It has been observed that the recent advances in indium sulfide nanomaterials outlined above predominantly use the multiple precursor route. Although progress has been made in the past few years, the search for novel metalorganic single-source precursors for indium sulfide continues. New indium complexes with aminothiolate ligands have been synthesized and characterized fully [24], their structures are provided in Figure 3. Preliminary evaluations as potential single-source precursors showed that complex 1 is able produce β-In2S3 nanoparticles, complexes 2 and 3 however need extensive work, as the diffraction studies for phase identification were inconclusive. However, microelemental analyses suggest that the nanomaterial exhibit general formulae In2S3 and In2Se2S from complexes 2 and 3, respectively.

Figure 3.

Chemical structures of novel indium (III) aminothiolate complexes prepared by Ref. [24].

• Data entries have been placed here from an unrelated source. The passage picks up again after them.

(* ===== verification/FakeConforms.v ===== *)
(** * The in-memory adapter under the certification suite

    The fake of [Adapter] as a service: calls take at most [lat], goroutines
    run within [slack] of their wake-up, a watch stream remembers the state it
    sent last.  Every category of [Conformance] is evaluated on a fresh fake,
    for every way in which calls, time and goroutines can interleave, except
    that the goroutine of a task stands still while a reply reads the task's
    status without the mutex: what it can do otherwise is shown at the end. *)

From S2P Require Import Prelude Float64 GoLib Auth Prog Adapter AdapterProps Conformance.

(** ** The fake as a service *)

Record server := mkServer { ad : adapter; stream : option (string * option State) }.

Section Service.
Context (slack lat : Z).

(** What can happen while a reply reads the status of a task. *)
Context (meanwhile : string -> adapter -> adapter -> Prop).
(* ===== verification/Probe.v ===== *)
(** * Probes and what the control plane says about itself

    src/internal/probe/probe.go, status/status.go and api/metrics.go: Bell
    circuits are run on every target under a system tenant, their counts are
    harvested into the table [probe_results], and the status page and the
    metrics endpoint summarise that table and the store.  [order] is the order
    in which an unordered query yields its rows, [uuid] the random identifier
    drawn for a target's probe, [order_keys] the order of a ranged-over map,
    [format_g] Go's [%g] of a float. *)

From S2P Require Import Prelude Float64 GoLib Phase Database JobStore Tables Lifecycle Qasm Views Filter Evidence Registry.

(** ** encoding/base64 *)

Definition b64_char (v : Z) : ascii :=
  if v <? 26 then byte_of (v + 65)
  else if v <? 52 then byte_of (v + 71)
  else if v <? 62 then byte_of (v - 4)
  else if v =? 62 then "+"%char else "/"%char.

Fixpoint base64_encode (s : string) : string :=
  match s with
  | "" => ""
  | String a "" =>
      String (b64_char (code a / 4)) (String (b64_char (code a mod 4 * 16)) "==")
  | String a (String b "") =>
      String (b64_char (code a / 4)) (String (b64_char (code a mod 4 * 16 + code b / 16))
        (String (b64_char (code b mod 16 * 4)) "="))
  | String a (String b (String c rest)) =>
      String (b64_char (code a / 4)) (String (b64_char (code a mod 4 * 16 + code b / 16))
        (String (b64_char (code b mod 16 * 4 + code c / 64)) (String (b64_char (code c mod 64)) (base64_encode rest))))
  end.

2.1 Indium sulfide-based ternary and quaternary nanomaterials

The main interest on indium sulfide-based ternary and quaternary nanomaterials is their optical properties, predominantly exploited in emission/photoluminescence applications. Recent studies in this field has focused on the chalcopyrite-type materials, copper indium sulfide (CuInS2) and silver indium sulfide (AgInS2) in particular. A recent, concise review on the synthesis and applications of CuInS2 is available in Ref [25]. However, there are interesting literature reports which emerged subsequent to the publication of the review. For example, there is a study which has evaluated the influence of halide ions on the optical properties of CuInS2 quantum dots [26]. Similar to our work where we evaluated the influence of halide ligands in the single-source precursors on the morphological and optical properties of cadmium sulfide [27, 28] and lead sulfide [29] nanoparticles, the authors in this case follow a multiple-source precursor route (through the solvothermal synthetic protocols) using CuX (where X = I, Cl and Br) salts. The optical properties show unique behavior with respect to the metal salt used, attributed to the physicochemical properties resulting from the growth processes which consequently promote accumulation of the halide ions in the crystal lattices of the quantum dots. In another report, the importance of controlling the Cu:In ratio in CuInS2 quantum dots to harness different properties for various applications is discussed [30]. The report suggests that the change in the Cu:In ratio induces defects attributed to what the authors refer to as Cu1+vs Cu2+ concentration defects, resulting in different optical emission behaviors as observed in Figure 4.

Figure 4.

(a) Resonant photoluminescence (PL) measurements of CuxInS2 quantum dots where x = 0.47 (dashed lines) and x = 0.85 (solid lines), at different excitation energies. (b) the PL peak energies extracted from (a). (c) Simulated absorption (lines) and corresponding PL (shaded peaks) spectra of CuxInS2 quantum dots with respect to Cu1+ and Cu2+ defects. Reprinted with permission from Ref. [30]. Copyright 2020 American Chemical Society.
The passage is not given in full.